Sans ancrage, la finance ? Pas d’accord. Aussi globalisés et dématérialisés que soient les marchés, dame Finance, comme vous et moi, a besoin d’un lieu pour s’épanouir. Son adresse favorite ? La City, à Londres, qui dispute à Wall Street le titre de première place financière mondiale. C’est là que s’échangent chaque jour 2,7 milliards de milliards de dollars (2,13 milliards de milliards d’euros) en devises, soit 40 % des flux planétaires. Et c’est aussi là que sont émis et revendus 70 % des titres obligataires du monde. Si les chiffres défient l’imagination, la City, elle, n’a rien d’abstrait. Au bord de la Tamise, dans le cœur historique de la capitale anglaise, entre le dôme monumental de la cathédrale Saint-Paul, le Barbican Centre et les échoppes vernissées de Leadenhall Market, que l’on croirait sorties d’un roman de Dickens, prospèrent près de trois cents banques et fonds d’investissement.
De HSBC à Barclays, de Goldman Sachs à la Deutsche Bank, en passant par la Bank of China ou la Moscow Narodny Bank, la City, c’est définitivement the place to be pour élaborer de nouveaux produits financiers, toujours plus sophistiqués, avec les spécialistes les plus pointus et une régulation souvent qualifiée de « light touch » : légère. Trop légère, c’est sûr, avant la crise de 2008-2009 : « La Financial Services Authority (L’autorité des services financiers, ndlr), chargée de surveiller les pratiques du secteur, était aussi censée “ sauvegarder la compétitivité de la City ”, ce qui était totalement contradictoire et justifiait toutes les dérives, fait remarquer Greg Ford, de l’ONG Finance Watch. Les exigences de fonds propres étaient minimales et le développement du shadow banking (activité financière d’organismes qui ne sont pas des banques, ndlr) assez incontrôlable. »
Aujourd’hui encore, « les décideurs politiques britanniques, qu’ils soient travaillistes ou conservateurs, restent persuadés que la City est un bien national, quelque chose comme une poule aux œufs d’or », observe Robert Jenkins, ancien gestionnaire de fonds passé par la Banque d’Angleterre, aujourd’hui professeur à la London School of Economics. Résultat : pas touche ! La City fonctionne comme une petite république des marchés, avec un fort degré d’autonomie et une évidente influence politique.

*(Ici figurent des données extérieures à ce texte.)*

Lemma Zdigits2_le q k :
  0 <= k -> 0 <= q < 2 ^ k -> 0 <= Zdigits2 q <= k.
Proof.
  intros Hk [Hq0 Hq]. destruct q as [|p|p]; cbn [Zdigits2]; [lia| |lia].
  pose proof (digits2_pos_bounds p) as [Hlo _].
  split; [lia|].
  destruct (Z.le_gt_cases (Zpos (digits2_pos p)) k) as [|Hgt]; [done|].
  assert (2 ^ k <= 2 ^ (Zpos (digits2_pos p) - 1))
    by (apply Z.pow_le_mono_r; lia).
  lia.
Qed.

Lemma loc_of_record_of_loc q loc :
  loc_of_shr_record (shr_record_of_loc q loc) = loc
  ∧ shr_m (shr_record_of_loc q loc) = q.
Proof. by destruct loc as [|[]]. Qed.

(** Rounding where the exponent is already the one of the format. *)
Lemma round_aux_noshift s q e loc :
  fexp F32.prec F32.emax (Zdigits2 q + e) = e ->
  fexp F32.prec F32.emax (Zdigits2 (round_nearest_even q loc) + e) = e ->
  binary_round_aux F32.prec F32.emax s q e loc
  = match round_nearest_even q loc with
    | Z0 => S754_zero s
    | Zpos p => if e <=? F32.emax - F32.prec then S754_finite s p e
                else S754_infinity s
    | Zneg _ => S754_nan
    end.
Proof.
  intros H1 H2. unfold binary_round_aux, shr_fexp.
  rewrite H1, Z.sub_diag. cbn [shr].
  destruct (loc_of_record_of_loc q loc) as [-> ->].
  rewrite H2, Z.sub_diag. cbn [shr]. by cbn [shr_record_of_loc shr_m].
Qed.

Lemma div_core_low m e :
  Zpos (digits2_pos m) <= 24 -> -149 <= e <= -148 ->
  SFdiv_core_binary F32.prec F32.emax (Zpos m) e 8388608 (-22)
  = (Zpos m * 2 ^ (e + 171) / 8388608, -149,
     new_location 8388608 ((Zpos m * 2 ^ (e + 171)) mod 8388608)).
Proof.
  intros Hd He. unfold SFdiv_core_binary, fexp, emin, F32.prec, F32.emax.
  cbn [Zdigits2]. change (Zpos (digits2_pos 8388608)) with 24.
  replace (Z.min _ _) with (-149) by lia.
  replace (e - -22 - -149) with (e + 171) by lia.
  destruct (e + 171) as [|p|p] eqn:Hs; [lia| |lia].
  rewrite Z.shiftl_mul_pow2 by lia.
  rewrite (div_eucl_unique _ _ (Zpos m * 2 ^ Zpos p / 8388608)
             ((Zpos m * 2 ^ Zpos p) mod 8388608)); [done|lia| |].
  - apply Z.div_mod. lia.
  - apply Z.mod_pos_bound. lia.
Qed.

Lemma halve_normal s m e :
  bounded F32.prec F32.emax m e = true -> -149 < e ->
  F32.div (S754_finite s m e) F32.two = S754_finite s m (e - 1).
Proof.
  unfold bounded, canonical_mantissa.
  intros [Hcan He]%andb_true_iff Hlo.
  apply Z.eqb_eq in Hcan. apply Z.leb_le in He.
  unfold fexp, emin, F32.prec, F32.emax in Hcan, He.
  assert (Hd : Zpos (digits2_pos m) = 24) by lia.
  unfold F32.div, SFdiv, F32.two. rewrite xorb_false_r.
  destruct (Z.le_gt_cases (-147) e) as [Hn|Hn].
  - rewrite div_core_normal by done.
    unfold binary_round_aux, shr_fexp, fexp, emin, F32.prec, F32.emax.
    cbn [Zdigits2 digits2_pos]. rewrite Pos2Z.inj_succ, Hd.
    replace (Z.max _ _ - (e - 2)) with 1 by lia.
    cbn [shr SpecFloat.iter_pos shr_record_of_loc shr_1 orb shr_m loc_of_shr_record
         round_nearest_even Zdigits2].
    rewrite Hd. replace (Z.max _ _ - (e - 2 + 1)) with 0 by lia.
    cbn [shr shr_m shr_record_of_loc].
    replace (e - 2 + 1) with (e - 1) by lia.
    by replace (e - 1 <=? 128 - 24) with true by (symmetry; apply Z.leb_le; lia).
  - assert (e = -148) as -> by lia.
    rewrite div_core_low by lia.
    replace (Zpos m * 2 ^ (-148 + 171)) with (Zpos m * 8388608) by lia.
    rewrite Z.div_mul, Z.mod_mul by lia.
    change (new_location 8388608 0) with loc_Exact.
    rewrite round_aux_noshift;
      cbn [round_nearest_even Zdigits2]; rewrite ?Hd; done.
Qed.


Lemma half_even_bounds v : 0 < v -> 0 <= F32.half_even v < v.
Proof.
  intros Hv. unfold F32.half_even.
  pose proof (Z.div_mod v 2 ltac:(lia)) as Hdm.
  pose proof (Z.mod_pos_bound v 2 ltac:(lia)) as Hm.
  destruct (Z.even v) eqn:Hev; cbn [round_nearest_even].
  - rewrite Zeven_mod in Hev. apply Z.eqb_eq in Hev. lia.
  - assert (v mod 2 = 1).
    { rewrite Zeven_mod in Hev. apply Z.eqb_neq in Hev. lia. }
    destruct (Z.even (v / 2)) eqn:Hq; [lia|].
    assert (v / 2 ≠ 0) by (intros Hz; by rewrite Hz in Hq). lia.
Qed.

Lemma halve_low s m :
  bounded F32.prec F32.emax m (-149) = true ->
  F32.div (S754_finite s m (-149)) F32.two
  = match F32.half_even (Zpos m) with
    | Zpos p => S754_finite s p (-149)
    | _ => S754_zero s
    end.
Proof.
  unfold bounded, canonical_mantissa.
  intros [Hcan _]%andb_true_iff. apply Z.eqb_eq in Hcan.
  unfold fexp, emin, F32.prec, F32.emax in Hcan.
  assert (Hd : Zpos (digits2_pos m) <= 24) by lia.
  assert (Hm : Zpos m < 2 ^ 24).
  { pose proof (digits2_pos_bounds m) as [_ Hhi].
    assert (2 ^ Zpos (digits2_pos m) <= 2 ^ 24) by (apply Z.pow_le_mono_r; lia).
    lia. }
  unfold F32.div, SFdiv, F32.two. rewrite xorb_false_r.
  rewrite div_core_low by lia.
  replace (Zpos m * 2 ^ (-149 + 171)) with (Zpos m * 4194304) by lia.
  change 8388608 with (2 * 4194304).
  rewrite Z.div_mul_cancel_r, Z.mul_mod_distr_r by lia.
  pose proof (half_even_bounds (Zpos m) ltac:(lia)) as Hhe.
  assert (Hloc : new_location (2 * 4194304) (Zpos m mod 2 * 4194304)
                 = if Z.even (Zpos m) then loc_Exact else loc_Inexact Eq).
  { rewrite Zeven_mod.
    pose proof (Z.mod_pos_bound (Zpos m) 2 ltac:(lia)) as Hr.
    assert (Zpos m mod 2 = 0 ∨ Zpos m mod 2 = 1) as [->| ->] by lia; done. }
  rewrite Hloc. fold (F32.half_even (Zpos m)) in *.
  pose proof (Z.div_pos (Zpos m) 2 ltac:(lia) ltac:(lia)).
  assert (Zpos m / 2 < 2 ^ 24)
    by (apply Z.div_lt_upper_bound; lia).
  rewrite round_aux_noshift; fold (F32.half_even (Zpos m)).
  - destruct (F32.half_even (Zpos m)) as [|p|p]; [done|done|lia].
  - pose proof (Zdigits2_le (Zpos m / 2) 24 ltac:(lia) ltac:(lia)).
    unfold fexp, emin, F32.prec, F32.emax. lia.
  - pose proof (Zdigits2_le (F32.half_even (Zpos m)) 24 ltac:(lia) ltac:(lia)).
    unfold fexp, emin, F32.prec, F32.emax. lia.
Qed.




Lemma iter_pos_invariant {A : Type} (P : A -> Prop) (f : A -> A) n x :
  (∀ y, P y -> P (f y)) -> P x -> P (SpecFloat.iter_pos f n x).
Proof.
  intros Hf. revert x. induction n as [n IH|n IH|]; intros x Hx; cbn; auto.
Qed.

Lemma shr_1_nonneg mrs : 0 <= shr_m mrs -> 0 <= shr_m (shr_1 mrs).
Proof. destruct mrs as [[|[p|p|]|p] r s]; cbn; lia. Qed.

Lemma shr_nonneg mrs e n : 0 <= shr_m mrs -> 0 <= shr_m (shr mrs e n).1.
Proof.
  intros Hm. destruct n as [|p|p]; cbn [shr fst]; [done| |done].
  by apply iter_pos_invariant; [apply shr_1_nonneg|].
Qed.

Lemma round_nearest_even_nonneg q loc : 0 <= q -> 0 <= round_nearest_even q loc.
Proof.
  intros Hq. destruct loc as [|[]]; cbn [round_nearest_even]; try lia.
  destruct (Z.even q); lia.
Qed.

(** Rounding a magnitude gives a number of the wanted sign, never NaN. *)
Lemma round_aux_sign s q e loc :
  0 <= q ->
  match binary_round_aux F32.prec F32.emax s q e loc with
  | S754_zero s' | S754_infinity s' | S754_finite s' _ _ => s' = s
  | S754_nan => False
  end.
Proof.
  intros Hq. unfold binary_round_aux, shr_fexp.
  destruct (shr (shr_record_of_loc q loc) e _) as [mrs' e'] eqn:H1.
  assert (Hm' : 0 <= shr_m mrs').
  { change mrs' with (mrs', e').1. rewrite <- H1. apply shr_nonneg.
    by destruct (loc_of_record_of_loc q loc) as [_ ->]. }
  destruct (shr (shr_record_of_loc _ loc_Exact) e' _) as [mrs'' e''] eqn:H2.
  assert (Hm'' : 0 <= shr_m mrs'').
  { change mrs'' with (mrs'', e'').1. rewrite <- H2. apply shr_nonneg.
    cbn [shr_record_of_loc shr_m]. by apply round_nearest_even_nonneg. }
  destruct (shr_m mrs'') as [|p|p]; [done| |lia].
  by destruct (_ <=? _).
Qed.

En 2001, Spitalfields Market, dans le quartier assez déshérité de Tower Hamlets, se trouve menacé par un gros projet immobilier. A l’étroit dans ses frontières historiques, la City rêve de s’étendre. « On a porté l’affaire devant les tribunaux, raconte lord Maurice Glasman. Dans l’attente du verdict, les travaux ont été interrompus. En pareil cas, d’habitude, le promoteur se décourage. Or, les ouvriers continuaient à venir tous les jours, coiffés de leur casque de chantier, payés à ne rien faire. J’ai compris alors que le projet bénéficiait du soutien financier de la puissante City of London Corporation. »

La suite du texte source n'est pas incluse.